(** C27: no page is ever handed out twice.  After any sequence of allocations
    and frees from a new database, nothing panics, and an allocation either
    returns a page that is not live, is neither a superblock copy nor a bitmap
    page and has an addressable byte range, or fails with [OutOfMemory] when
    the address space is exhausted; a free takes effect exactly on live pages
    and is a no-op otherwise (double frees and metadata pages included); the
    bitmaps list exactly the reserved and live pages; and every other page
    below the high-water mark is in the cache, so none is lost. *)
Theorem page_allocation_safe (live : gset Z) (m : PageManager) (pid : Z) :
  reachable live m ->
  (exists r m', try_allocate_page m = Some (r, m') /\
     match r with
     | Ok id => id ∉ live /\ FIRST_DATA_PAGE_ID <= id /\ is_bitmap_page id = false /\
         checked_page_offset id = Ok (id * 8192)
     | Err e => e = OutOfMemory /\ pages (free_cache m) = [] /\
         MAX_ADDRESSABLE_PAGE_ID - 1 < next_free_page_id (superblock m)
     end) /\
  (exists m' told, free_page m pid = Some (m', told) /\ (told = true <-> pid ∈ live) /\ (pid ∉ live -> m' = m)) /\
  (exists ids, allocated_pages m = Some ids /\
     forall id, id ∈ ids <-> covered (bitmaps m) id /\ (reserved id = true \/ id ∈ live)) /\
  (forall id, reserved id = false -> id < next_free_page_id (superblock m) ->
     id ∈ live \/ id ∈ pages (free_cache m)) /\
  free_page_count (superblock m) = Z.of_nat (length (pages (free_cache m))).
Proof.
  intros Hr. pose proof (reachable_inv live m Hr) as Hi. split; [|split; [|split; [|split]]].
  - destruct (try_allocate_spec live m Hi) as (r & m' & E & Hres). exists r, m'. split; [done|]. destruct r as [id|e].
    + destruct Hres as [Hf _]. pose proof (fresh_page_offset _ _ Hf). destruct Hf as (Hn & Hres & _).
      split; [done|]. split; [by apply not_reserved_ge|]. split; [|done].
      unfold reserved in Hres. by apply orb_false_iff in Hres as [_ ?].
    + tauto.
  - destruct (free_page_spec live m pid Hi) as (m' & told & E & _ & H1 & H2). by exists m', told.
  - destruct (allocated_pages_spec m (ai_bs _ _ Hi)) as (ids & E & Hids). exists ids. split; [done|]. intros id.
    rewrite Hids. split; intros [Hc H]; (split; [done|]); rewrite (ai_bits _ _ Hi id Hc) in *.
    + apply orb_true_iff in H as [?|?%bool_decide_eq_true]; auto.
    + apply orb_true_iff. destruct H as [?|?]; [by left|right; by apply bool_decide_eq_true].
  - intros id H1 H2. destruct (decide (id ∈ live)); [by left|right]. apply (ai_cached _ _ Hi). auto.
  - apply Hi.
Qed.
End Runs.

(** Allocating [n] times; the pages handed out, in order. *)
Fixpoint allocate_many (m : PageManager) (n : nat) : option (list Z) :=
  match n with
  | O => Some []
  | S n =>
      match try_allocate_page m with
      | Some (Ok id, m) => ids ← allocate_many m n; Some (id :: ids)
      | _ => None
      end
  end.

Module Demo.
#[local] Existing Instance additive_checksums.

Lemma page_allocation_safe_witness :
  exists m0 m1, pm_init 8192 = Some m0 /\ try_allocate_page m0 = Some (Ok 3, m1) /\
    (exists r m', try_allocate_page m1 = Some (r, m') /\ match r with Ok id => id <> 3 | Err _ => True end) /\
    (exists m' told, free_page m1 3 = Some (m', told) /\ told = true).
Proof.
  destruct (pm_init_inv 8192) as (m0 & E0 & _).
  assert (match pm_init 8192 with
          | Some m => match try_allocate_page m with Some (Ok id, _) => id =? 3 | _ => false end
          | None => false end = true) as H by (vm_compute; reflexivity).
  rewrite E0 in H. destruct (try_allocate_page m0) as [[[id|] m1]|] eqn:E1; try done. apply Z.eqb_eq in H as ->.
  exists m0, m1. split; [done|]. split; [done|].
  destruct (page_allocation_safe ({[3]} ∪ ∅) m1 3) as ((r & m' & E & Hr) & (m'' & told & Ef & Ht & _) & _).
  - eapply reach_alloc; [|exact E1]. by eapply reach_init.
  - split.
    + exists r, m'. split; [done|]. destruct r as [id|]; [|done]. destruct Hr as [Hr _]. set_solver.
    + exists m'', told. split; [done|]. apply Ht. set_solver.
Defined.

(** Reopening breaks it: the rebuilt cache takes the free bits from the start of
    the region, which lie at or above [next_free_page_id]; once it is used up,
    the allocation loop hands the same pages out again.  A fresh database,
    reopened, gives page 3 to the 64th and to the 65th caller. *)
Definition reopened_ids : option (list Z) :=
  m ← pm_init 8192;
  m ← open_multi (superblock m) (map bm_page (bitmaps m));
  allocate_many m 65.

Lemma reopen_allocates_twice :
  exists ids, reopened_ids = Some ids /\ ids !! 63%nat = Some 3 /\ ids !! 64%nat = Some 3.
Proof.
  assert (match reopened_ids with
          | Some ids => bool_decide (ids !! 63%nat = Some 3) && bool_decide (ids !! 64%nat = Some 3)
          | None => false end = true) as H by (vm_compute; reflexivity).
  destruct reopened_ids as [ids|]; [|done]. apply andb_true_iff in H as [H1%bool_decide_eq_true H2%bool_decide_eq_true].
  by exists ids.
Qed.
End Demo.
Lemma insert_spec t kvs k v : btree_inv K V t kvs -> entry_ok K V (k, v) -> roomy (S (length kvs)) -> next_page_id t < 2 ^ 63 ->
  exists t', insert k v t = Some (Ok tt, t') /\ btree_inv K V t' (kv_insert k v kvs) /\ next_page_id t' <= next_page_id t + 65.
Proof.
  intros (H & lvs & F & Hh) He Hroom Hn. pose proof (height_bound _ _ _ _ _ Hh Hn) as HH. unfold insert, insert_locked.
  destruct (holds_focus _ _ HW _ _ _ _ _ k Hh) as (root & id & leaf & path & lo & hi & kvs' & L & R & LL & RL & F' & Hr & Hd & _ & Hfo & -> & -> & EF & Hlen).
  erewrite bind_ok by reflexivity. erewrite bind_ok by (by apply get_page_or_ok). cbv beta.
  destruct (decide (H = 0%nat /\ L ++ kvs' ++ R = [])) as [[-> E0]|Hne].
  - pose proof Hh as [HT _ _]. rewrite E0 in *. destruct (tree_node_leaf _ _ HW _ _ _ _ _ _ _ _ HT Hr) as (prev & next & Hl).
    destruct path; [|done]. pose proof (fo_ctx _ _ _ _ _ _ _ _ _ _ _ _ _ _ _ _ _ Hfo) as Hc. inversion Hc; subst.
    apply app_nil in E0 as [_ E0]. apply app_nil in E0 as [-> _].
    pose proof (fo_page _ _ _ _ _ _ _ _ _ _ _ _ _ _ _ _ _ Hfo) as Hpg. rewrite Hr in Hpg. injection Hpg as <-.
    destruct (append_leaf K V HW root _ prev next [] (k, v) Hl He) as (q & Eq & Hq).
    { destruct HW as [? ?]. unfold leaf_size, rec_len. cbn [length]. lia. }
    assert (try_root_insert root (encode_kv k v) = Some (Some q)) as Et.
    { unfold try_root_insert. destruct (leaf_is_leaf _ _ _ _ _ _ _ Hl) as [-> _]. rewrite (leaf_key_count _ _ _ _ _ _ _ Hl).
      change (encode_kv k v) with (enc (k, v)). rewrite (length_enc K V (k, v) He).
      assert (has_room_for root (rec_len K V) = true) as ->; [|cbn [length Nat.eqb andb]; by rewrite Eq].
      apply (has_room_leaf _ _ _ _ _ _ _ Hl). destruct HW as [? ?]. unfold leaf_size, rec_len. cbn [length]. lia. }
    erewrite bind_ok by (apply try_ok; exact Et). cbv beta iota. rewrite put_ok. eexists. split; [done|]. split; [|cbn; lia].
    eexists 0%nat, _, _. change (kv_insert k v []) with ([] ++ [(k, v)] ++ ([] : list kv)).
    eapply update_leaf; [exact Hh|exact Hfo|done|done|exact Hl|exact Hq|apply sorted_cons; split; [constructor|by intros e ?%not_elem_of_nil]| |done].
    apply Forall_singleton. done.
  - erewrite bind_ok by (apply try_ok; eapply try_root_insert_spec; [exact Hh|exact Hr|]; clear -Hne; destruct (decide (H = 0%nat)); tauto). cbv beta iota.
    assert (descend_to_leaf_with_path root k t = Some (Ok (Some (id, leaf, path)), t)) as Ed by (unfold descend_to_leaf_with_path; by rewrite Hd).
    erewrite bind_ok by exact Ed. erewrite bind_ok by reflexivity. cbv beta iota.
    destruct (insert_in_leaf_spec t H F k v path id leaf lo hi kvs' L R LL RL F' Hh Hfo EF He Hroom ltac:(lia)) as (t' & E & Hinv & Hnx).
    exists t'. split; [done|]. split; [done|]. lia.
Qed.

* * *

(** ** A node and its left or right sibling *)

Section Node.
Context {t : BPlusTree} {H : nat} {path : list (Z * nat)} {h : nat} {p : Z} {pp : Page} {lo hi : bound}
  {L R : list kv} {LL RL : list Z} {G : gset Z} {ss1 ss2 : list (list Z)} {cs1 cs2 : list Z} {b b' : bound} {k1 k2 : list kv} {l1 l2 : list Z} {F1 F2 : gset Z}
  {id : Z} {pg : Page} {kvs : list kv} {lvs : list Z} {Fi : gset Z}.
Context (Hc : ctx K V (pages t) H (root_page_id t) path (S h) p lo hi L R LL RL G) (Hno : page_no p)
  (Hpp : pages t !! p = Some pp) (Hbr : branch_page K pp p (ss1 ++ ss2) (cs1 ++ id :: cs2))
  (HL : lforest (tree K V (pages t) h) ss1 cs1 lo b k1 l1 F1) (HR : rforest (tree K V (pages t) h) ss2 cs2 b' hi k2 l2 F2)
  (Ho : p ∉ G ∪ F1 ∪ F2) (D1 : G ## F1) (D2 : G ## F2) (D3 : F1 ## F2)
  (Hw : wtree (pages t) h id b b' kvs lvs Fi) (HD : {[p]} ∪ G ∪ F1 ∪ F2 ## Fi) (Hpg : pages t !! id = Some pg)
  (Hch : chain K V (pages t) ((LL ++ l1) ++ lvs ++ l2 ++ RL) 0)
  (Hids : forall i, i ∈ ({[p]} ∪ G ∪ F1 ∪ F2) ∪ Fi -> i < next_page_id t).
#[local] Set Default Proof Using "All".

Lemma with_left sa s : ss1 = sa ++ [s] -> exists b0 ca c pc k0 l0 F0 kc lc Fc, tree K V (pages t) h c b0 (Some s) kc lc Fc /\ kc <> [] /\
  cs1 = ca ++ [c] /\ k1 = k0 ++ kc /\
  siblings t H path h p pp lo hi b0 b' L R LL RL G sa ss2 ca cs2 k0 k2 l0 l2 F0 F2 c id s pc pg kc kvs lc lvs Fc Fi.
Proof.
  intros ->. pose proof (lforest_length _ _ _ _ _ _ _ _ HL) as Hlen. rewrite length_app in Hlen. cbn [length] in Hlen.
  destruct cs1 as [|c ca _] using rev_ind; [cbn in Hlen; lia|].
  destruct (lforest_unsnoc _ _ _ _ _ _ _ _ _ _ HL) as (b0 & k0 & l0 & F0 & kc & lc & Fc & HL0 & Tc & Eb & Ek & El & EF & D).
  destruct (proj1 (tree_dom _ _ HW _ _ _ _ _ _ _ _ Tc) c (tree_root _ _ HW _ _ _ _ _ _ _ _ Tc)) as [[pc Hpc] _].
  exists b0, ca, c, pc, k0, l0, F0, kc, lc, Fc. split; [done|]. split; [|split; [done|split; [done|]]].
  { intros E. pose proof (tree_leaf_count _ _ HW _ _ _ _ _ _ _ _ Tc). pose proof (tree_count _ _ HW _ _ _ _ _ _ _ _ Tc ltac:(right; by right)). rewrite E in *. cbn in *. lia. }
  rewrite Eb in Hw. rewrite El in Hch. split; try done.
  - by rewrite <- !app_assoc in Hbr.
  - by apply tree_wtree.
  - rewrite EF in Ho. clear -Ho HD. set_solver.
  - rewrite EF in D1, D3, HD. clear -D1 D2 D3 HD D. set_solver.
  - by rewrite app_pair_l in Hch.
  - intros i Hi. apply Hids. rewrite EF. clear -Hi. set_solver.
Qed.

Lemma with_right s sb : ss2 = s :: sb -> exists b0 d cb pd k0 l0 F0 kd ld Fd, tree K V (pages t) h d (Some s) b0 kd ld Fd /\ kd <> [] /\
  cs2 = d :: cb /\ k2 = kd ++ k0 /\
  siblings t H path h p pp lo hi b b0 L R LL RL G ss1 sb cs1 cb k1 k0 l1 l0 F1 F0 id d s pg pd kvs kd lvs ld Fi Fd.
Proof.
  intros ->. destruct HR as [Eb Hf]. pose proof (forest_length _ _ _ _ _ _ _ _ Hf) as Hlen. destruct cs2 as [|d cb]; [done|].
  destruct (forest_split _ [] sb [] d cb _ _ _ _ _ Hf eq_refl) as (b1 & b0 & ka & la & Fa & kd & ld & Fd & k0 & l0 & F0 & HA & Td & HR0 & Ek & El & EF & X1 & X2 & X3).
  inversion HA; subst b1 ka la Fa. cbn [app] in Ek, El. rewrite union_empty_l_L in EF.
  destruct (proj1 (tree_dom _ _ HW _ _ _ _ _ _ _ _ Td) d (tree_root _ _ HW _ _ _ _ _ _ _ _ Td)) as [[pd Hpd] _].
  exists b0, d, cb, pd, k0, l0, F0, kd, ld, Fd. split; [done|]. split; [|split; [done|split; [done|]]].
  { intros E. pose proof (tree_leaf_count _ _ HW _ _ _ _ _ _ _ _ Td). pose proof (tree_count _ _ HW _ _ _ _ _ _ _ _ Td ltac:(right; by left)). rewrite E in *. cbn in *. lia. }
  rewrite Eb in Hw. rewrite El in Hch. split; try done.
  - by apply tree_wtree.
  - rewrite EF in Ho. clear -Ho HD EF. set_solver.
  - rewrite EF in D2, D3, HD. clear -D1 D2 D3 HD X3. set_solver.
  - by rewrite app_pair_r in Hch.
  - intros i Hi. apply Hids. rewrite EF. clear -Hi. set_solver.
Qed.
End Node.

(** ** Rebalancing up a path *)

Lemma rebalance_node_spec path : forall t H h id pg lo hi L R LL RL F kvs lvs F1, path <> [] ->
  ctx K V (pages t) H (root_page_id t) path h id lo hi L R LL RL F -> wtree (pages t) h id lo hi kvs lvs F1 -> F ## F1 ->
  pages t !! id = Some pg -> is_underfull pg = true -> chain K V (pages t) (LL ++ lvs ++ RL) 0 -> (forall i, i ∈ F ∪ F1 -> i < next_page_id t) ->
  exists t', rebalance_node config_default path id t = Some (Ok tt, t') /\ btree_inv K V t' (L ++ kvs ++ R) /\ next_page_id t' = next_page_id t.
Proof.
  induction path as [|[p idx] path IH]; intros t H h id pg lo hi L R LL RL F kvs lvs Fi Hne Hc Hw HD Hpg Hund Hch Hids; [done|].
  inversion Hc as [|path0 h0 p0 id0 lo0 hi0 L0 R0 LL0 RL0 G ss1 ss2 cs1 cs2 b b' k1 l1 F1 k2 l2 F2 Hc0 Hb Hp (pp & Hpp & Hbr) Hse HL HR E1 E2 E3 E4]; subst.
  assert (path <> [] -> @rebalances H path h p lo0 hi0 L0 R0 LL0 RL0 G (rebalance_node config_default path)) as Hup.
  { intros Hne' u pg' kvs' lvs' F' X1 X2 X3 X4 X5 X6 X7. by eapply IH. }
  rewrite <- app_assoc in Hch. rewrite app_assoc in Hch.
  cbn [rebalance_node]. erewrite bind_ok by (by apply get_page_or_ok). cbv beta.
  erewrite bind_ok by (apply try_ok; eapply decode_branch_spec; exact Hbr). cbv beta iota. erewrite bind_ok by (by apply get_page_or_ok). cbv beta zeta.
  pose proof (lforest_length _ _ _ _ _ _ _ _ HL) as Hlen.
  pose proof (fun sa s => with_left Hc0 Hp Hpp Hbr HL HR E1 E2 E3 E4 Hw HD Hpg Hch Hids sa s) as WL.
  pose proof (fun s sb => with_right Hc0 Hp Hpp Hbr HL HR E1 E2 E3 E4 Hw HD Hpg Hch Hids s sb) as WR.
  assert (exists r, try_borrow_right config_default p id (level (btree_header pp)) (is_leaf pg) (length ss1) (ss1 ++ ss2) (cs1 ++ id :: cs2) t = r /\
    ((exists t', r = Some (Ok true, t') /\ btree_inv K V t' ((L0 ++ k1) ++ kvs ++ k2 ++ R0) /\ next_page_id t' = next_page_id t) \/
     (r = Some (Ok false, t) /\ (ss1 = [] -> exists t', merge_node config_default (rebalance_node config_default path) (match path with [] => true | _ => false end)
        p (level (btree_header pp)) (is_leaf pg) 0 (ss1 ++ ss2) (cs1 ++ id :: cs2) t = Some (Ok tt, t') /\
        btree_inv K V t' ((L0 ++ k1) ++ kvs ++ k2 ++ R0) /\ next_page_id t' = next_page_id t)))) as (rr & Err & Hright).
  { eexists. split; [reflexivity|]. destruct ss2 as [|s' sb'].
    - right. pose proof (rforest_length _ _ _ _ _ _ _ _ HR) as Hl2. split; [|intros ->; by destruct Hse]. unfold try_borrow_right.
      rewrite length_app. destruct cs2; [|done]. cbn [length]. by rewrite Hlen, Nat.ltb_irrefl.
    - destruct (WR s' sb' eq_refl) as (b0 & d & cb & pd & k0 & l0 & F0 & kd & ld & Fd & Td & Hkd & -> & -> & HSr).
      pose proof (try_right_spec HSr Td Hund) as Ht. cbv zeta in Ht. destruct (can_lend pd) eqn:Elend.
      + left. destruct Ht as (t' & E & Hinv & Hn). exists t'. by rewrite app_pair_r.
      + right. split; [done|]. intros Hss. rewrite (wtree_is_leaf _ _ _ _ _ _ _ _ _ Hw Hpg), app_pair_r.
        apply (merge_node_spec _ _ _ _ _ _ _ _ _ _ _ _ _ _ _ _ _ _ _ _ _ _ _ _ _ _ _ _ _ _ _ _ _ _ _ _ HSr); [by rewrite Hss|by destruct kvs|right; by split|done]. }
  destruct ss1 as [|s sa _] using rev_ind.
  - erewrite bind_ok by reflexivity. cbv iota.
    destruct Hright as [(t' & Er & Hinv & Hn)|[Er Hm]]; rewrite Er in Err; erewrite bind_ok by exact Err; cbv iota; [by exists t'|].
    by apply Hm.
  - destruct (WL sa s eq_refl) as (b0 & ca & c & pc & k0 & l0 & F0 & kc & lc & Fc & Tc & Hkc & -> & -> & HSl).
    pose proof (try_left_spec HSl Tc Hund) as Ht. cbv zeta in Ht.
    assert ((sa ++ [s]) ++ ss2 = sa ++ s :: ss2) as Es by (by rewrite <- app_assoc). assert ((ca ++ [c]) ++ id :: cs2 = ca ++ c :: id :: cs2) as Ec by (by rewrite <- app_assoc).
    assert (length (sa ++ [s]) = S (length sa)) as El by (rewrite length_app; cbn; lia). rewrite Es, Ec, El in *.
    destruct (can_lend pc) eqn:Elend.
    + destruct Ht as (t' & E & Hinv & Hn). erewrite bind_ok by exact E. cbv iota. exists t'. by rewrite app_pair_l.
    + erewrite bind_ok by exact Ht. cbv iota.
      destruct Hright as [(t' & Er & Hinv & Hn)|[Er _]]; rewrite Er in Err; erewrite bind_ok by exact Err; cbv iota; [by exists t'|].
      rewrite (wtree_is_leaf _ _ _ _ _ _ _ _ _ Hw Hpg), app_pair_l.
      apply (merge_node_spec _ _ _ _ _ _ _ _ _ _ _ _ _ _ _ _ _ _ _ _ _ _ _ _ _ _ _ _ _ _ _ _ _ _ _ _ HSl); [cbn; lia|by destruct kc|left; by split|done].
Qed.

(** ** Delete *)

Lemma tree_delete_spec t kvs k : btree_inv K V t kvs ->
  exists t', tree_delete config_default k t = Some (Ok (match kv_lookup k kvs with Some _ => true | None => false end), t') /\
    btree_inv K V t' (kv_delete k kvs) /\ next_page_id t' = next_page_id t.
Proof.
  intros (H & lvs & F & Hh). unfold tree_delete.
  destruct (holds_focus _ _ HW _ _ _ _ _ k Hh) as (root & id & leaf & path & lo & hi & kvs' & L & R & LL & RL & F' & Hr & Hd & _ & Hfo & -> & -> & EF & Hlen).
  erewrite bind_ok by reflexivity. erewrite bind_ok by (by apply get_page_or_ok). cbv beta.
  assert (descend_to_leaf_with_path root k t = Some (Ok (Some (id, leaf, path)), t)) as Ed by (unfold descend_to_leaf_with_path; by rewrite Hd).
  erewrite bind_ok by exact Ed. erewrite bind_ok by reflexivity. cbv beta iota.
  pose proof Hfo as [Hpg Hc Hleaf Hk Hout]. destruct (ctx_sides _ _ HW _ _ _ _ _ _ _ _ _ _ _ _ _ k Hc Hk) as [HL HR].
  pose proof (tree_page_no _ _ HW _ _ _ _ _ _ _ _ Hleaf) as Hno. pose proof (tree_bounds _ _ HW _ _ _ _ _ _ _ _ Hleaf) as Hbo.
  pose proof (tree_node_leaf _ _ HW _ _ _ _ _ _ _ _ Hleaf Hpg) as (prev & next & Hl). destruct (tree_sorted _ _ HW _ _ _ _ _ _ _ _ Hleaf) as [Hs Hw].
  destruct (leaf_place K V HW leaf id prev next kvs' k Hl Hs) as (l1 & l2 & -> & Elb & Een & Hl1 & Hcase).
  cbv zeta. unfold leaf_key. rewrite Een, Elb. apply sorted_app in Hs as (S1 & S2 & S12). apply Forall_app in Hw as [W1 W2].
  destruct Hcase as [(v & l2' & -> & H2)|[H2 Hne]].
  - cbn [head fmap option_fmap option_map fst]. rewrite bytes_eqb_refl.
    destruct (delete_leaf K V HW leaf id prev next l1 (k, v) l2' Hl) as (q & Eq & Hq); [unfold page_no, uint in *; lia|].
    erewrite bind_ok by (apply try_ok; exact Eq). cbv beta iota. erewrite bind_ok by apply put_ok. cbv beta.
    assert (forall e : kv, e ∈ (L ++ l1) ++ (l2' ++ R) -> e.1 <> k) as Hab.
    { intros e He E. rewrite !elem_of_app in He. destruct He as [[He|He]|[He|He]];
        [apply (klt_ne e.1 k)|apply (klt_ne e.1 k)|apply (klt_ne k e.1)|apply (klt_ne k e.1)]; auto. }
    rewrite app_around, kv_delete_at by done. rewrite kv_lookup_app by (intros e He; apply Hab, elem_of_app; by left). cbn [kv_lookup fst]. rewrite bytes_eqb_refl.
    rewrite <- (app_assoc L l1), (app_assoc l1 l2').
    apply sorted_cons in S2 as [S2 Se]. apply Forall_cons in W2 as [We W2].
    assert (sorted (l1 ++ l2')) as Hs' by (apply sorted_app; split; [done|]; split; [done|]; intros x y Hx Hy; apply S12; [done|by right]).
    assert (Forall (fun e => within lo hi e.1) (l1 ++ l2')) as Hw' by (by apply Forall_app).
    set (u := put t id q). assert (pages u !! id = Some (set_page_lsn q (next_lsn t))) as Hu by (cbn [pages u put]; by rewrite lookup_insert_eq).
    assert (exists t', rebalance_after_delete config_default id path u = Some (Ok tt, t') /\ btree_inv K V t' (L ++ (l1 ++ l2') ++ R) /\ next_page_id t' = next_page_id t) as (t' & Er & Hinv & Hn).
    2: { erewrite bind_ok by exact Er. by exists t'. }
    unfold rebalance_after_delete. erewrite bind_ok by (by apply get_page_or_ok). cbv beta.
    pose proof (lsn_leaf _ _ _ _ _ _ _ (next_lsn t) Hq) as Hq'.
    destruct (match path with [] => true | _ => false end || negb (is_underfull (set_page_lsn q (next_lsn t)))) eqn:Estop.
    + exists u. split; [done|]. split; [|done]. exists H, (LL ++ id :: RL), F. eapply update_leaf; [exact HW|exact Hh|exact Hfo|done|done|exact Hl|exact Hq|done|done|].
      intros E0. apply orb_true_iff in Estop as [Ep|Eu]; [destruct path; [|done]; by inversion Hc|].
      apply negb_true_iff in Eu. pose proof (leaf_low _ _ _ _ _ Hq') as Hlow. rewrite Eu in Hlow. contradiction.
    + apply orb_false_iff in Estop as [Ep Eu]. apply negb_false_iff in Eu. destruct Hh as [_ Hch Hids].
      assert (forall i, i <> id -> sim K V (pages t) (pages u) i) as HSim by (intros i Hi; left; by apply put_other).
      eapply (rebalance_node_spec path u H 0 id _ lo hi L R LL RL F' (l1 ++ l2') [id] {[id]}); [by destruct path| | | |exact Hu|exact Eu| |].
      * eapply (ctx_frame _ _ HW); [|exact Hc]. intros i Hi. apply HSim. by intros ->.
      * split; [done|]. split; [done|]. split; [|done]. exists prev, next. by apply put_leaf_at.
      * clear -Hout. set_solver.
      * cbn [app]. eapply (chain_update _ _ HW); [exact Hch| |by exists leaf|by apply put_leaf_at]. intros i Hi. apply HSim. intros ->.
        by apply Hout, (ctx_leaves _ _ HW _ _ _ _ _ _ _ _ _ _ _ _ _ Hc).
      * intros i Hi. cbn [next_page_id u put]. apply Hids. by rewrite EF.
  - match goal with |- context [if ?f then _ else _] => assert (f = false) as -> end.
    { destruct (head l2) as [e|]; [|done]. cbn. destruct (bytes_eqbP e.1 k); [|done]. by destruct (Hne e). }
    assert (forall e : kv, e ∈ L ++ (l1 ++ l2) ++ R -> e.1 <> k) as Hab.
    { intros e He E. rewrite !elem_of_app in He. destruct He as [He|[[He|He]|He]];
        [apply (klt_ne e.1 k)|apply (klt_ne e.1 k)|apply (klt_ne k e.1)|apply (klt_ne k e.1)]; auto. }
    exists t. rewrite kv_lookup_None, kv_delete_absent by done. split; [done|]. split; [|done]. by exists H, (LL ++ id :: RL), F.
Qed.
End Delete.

**ASSIGNMENT**
From the entries above, collect every line with the string "Estop" in it.

**ANSWER TO THE PROBLEM**
    destruct (match path with [] => true | _ => false end || negb (is_underfull (set_page_lsn q (next_lsn t)))) eqn:Estop.
      intros E0. apply orb_true_iff in Estop as [Ep|Eu]; [destruct path; [|done]; by inversion Hc|].
    + apply orb_false_iff in Estop as [Ep Eu]. apply negb_false_iff in Eu. destruct Hh as [_ Hch Hids].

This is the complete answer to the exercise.